The European Central Bank (ECB) in Frankfurt, Germany, is the reserve bank for the Eurozone. The ECB sets interest rates and manages monetary policy. The ECB’s primary mandate is to maintain price stability, which means either controlling inflation or stimulating growth. Its primary tool is the raising or lowering of interest rates. Relatively high interest rates – or the expectation of higher rates – will usually benefit the Euro and vice versa. The ECB Governing Council makes monetary policy decisions at meetings held eight times a year. Decisions are made by heads of the Eurozone national banks and six permanent members, including the President of the ECB, Christine Lagarde.
Eurozone inflation data, measured by the Harmonized Index of Consumer Prices (HICP), is an important econometric for the Euro. If inflation rises more than expected, especially if above the ECB’s 2% target, it obliges the ECB to raise interest rates to bring it back under control. Relatively high interest rates compared to its counterparts will usually benefit the Euro, as it makes the region more attractive as a place for global investors to park their money.

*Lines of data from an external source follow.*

(** * TaskFlow: the task lifecycle, recurrence, view and import/export core

    A shallow embedding of the task engine of the TaskFlow page
    ([TaskFlowPage], [TaskItem], [AddTaskDialog]) and the properties the
    specification states about it.

    Conventions of the embedding.
    - A TypeScript optional field [f?: T] is an [option T]; [None] is
      [undefined] (a key that is absent and a key holding [undefined] read the
      same).
    - A [number] field is a [Z]: the model covers the integral counts the
      form produces, not fractions, [NaN] or infinities. Arithmetic on them
      is that of doubles: the exact result, rounded to the nearest double
      ([round_double]), which is the exact result up to [2 ^ 53].
    - [uuidv4()] is an external generator. Its successive results are the
      values [uuidv4 0], [uuidv4 1], ... of a section variable, and code that
      calls it runs in a small state monad counting the calls made so far.
    - [new Date().toISOString()] is the argument [now] of the handlers that
      call it; [new Date(s).getTime()] is a section variable [getTime], with
      [None] for an invalid date ([NaN]).
    - [JSON.stringify] and [JSON.parse] are the functions of the module
      [JSON], written after the language standard; the functions of the page
      that call them take them as arguments. *)

From stdpp Require Import base option list strings numbers pretty sorting.
From Stdlib Require Import ZArith Lia Permutation.

Set Warnings "-register-all".

Local Open Scope Z_scope.

(** ** Data model (lib/types) *)

Inductive TaskType := daily | scheduled.
Inductive IntervalUnit := minutes | hours | days.

Module Subtask.
Record t := mk {
  id : string;
  title : string;
  completed : bool;
}.

(** [{...sub, completed}] *)
Definition with_completed (sub : t) (c : bool) : t :=
  {| id := id sub; title := title sub; completed := c |}.
End Subtask.

Module Task.
Record t := mk {
  id : string;
  title : string;
  description : option string;
  type : TaskType;
  dueDate : option string;
  startTime : option string;
  imageUrl : option string;
  completed : bool;
  completedAt : option string;
  subtasks : list Subtask.t;
  isRecurring : option bool;
  recurringInterval : option Z;
  recurringIntervalUnit : option IntervalUnit;
  repetitions : option Z;
}.
End Task.
Lemma channel_match_spec (c k : DWChannel) :
  (index (base c) =? index (base k)) || String.eqb (name c) (name k) = true
  <-> index (base c) = index (base k) \/ name c = name k.
Proof.
  rewrite orb_true_iff, Z.eqb_eq.
  destruct (String.eqb_spec (name c) (name k)); intuition congruence.
Qed.

Lemma getitem_channel_first (chs : list DWChannel) (k ch : DWChannel) :
  getitem_channel chs k = Some ch <->
  exists i, chs !! i = Some ch
            /\ (index (base ch) = index (base k) \/ name ch = name k)
            /\ forall j c, (j < i)%nat -> chs !! j = Some c ->
                 index (base c) <> index (base k) /\ name c <> name k.
Proof.
  induction chs as [|c0 chs IH]; cbn.
  - split; [discriminate|]. intros (i & Hi & _). discriminate.
  - destruct ((index (base c0) =? index (base k))
              || String.eqb (name c0) (name k)) eqn:Hm.
    + apply channel_match_spec in Hm. split.
      * intros [= <-]. exists 0%nat. split; [reflexivity|].
        split; [exact Hm|]. intros j c Hj. lia.
      * intros ([|i] & Hi & _ & Hfirst); cbn in Hi.
        -- congruence.
        -- destruct (Hfirst 0%nat c0 ltac:(lia) eq_refl) as [Hi0 Hn0].
           destruct Hm; contradiction.
    + assert (Hno : index (base c0) <> index (base k)
                    /\ name c0 <> name k).
      { split; intros Heq;
          assert (Ht : (index (base c0) =? index (base k))
                       || String.eqb (name c0) (name k) = true)
            by (apply channel_match_spec; auto);
          congruence. }
      rewrite IH. split.
      * intros (i & Hi & Hmatch & Hfirst). exists (S i).
        split; [exact Hi|]. split; [exact Hmatch|].
        intros [|j] c Hj Hc; cbn in Hc; [congruence|].
        apply (Hfirst j c); [lia|exact Hc].
      * intros ([|i] & Hi & Hmatch & Hfirst); cbn in Hi.
        -- injection Hi as ->. destruct Hno, Hmatch; contradiction.
        -- exists i. split; [exact Hi|]. split; [exact Hmatch|].
           intros j c Hj Hc. apply (Hfirst (S j) c); [lia|exact Hc].
Qed.

(** X4: a string key is looked up by name alone, in catalog order: the
    result is the first channel whose name equals the key, and [None] --
    never an error -- exactly when no channel has that name. *)
Theorem getitem_by_name {St : Type} (self : DWFile) (chs : list DWChannel)
    (key : string) (s : St) :
  exists r,
    getitem (set_channels chs self) (KeyStr key) s = (Ret r, s)
    /\ (forall ch, r = Some ch <->
          exists i, chs !! i = Some ch /\ name ch = key
                    /\ forall j c, (j < i)%nat -> chs !! j = Some c ->
                         name c <> key)
    /\ (r = None <-> forall ch, ch ∈ chs -> name ch <> key).
Proof.
  exists (getitem_str chs key). split; [reflexivity|].
  split; [intros ch; apply getitem_str_first|apply getitem_str_None].
Qed.

(** X5: a channel object used as key is matched by index or by name, in
    catalog order: the result is the first channel that shares the key's
    index or its name; it is [None] exactly when no channel shares either,
    so a catalogued channel is always found. *)
Theorem getitem_by_channel {St : Type} (self : DWFile)
    (chs : list DWChannel) (k : DWChannel) (s : St) :
  exists r,
    getitem (set_channels chs self) (KeyChannel k) s = (Ret r, s)
    /\ (forall ch, r = Some ch <->
          exists i, chs !! i = Some ch
                    /\ (index (base ch) = index (base k) \/ name ch = name k)
                    /\ forall j c, (j < i)%nat -> chs !! j = Some c ->
                         index (base c) <> index (base k)
                         /\ name c <> name k)
    /\ (r = None <->
          forall c, c ∈ chs ->
            index (base c) <> index (base k) /\ name c <> name k)
    /\ (k ∈ chs -> r <> None).
Proof.
  exists (getitem_channel chs k). split; [reflexivity|].
  assert (Hnone : getitem_channel chs k = None <->
            forall c, c ∈ chs ->
              index (base c) <> index (base k) /\ name c <> name k).
  { induction chs as [|c0 chs IH]; cbn.
    - split; [intros _ c Hin; inversion Hin|reflexivity].
    - destruct ((index (base c0) =? index (base k))
                || String.eqb (name c0) (name k)) eqn:Hm.
      + split; [discriminate|]. intros Hall.
        apply channel_match_spec in Hm.
        destruct (Hall c0 (list_elem_of_here _ _)), Hm; contradiction.
      + rewrite IH. split.
        * intros Hall c Hin. apply elem_of_cons in Hin as [->|Hin]; [|auto].
          split; intros Heq;
            assert (Ht : (index (base c0) =? index (base k))
                         || String.eqb (name c0) (name k) = true)
              by (apply channel_match_spec; auto);
            congruence.
        * intros Hall c Hin. apply Hall, list_elem_of_further, Hin. }
  split; [intros ch; apply getitem_channel_first|].
  split; [exact Hnone|].
  intros Hin Hr. destruct (proj1 Hnone Hr k Hin) as [Hi _].
  contradiction.
Qed.

(** X6: in a catalog whose channels differ pairwise in index and in name,
    looking a catalogued channel up by the object itself or by its name
    returns that very channel. *)
Theorem getitem_round_trip {St : Type} (self : DWFile)
    (chs : list DWChannel) (i : nat) (ch : DWChannel) (s : St) :
  (forall j j' c c', chs !! j = Some c -> chs !! j' = Some c' ->
     index (base c) = index (base c') \/ name c = name c' -> j = j') ->
  chs !! i = Some ch ->
  getitem (set_channels chs self) (KeyChannel ch) s = (Ret (Some ch), s)
  /\ getitem (set_channels chs self) (KeyStr (name ch)) s
     = (Ret (Some ch), s).
Proof.
  intros Hdistinct Hi. split; cbn; unfold ret; do 2 f_equal.
  - apply getitem_channel_first. exists i. split; [exact Hi|].
    split; [auto|]. intros j c Hj Hc.
    split; intros Heq;
      assert (j = i) by (eapply Hdistinct; eauto); lia.
  - apply getitem_str_first. exists i. split; [exact Hi|].
    split; [reflexivity|]. intros j c Hj Hc Heq.
    assert (j = i) by (eapply Hdistinct; eauto). lia.
Qed.

Lemma getitem_round_trip_witness :
  getitem (set_channels [demo_ch0; demo_ch1] new_file) (KeyChannel demo_ch1) tt
  = (Ret (Some demo_ch1), tt)
  /\ getitem (set_channels [demo_ch0; demo_ch1] new_file)
       (KeyStr (name demo_ch1)) tt
     = (Ret (Some demo_ch1), tt).
Proof.
  refine (@getitem_round_trip unit new_file [demo_ch0; demo_ch1] 1 demo_ch1 tt
            _ eq_refl).
  intros [|[|j]] [|[|j']] c c' Hc Hc' Hsame; cbn in Hc, Hc';
    try discriminate; try reflexivity;
    injection Hc as <-; injection Hc' as <-;
    destruct Hsame as [Hsame|Hsame]; vm_compute in Hsame; discriminate.
Defined.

Data releases gauge the health of the economy and can impact on the Euro. Indicators such as GDP, Manufacturing and Services PMIs, employment, and consumer sentiment surveys can all influence the direction of the single currency. A strong economy is good for the Euro. Not only does it attract more foreign investment but it may encourage the ECB to put up interest rates, which will directly strengthen the Euro. Otherwise, if economic data is weak, the Euro is likely to fall. Economic data for the four largest economies in the euro area (Germany, France, Italy and Spain) are especially significant, as they account for 75% of the Eurozone’s economy.
Another significant data release for the Euro is the Trade Balance. This indicator measures the difference between what a country earns from its exports and what it spends on imports over a given period. If a country produces highly sought after exports then its currency will gain in value purely from the extra demand created from foreign buyers seeking to purchase these goods. Therefore, a positive net Trade Balance strengthens a currency and vice versa for a negative balance.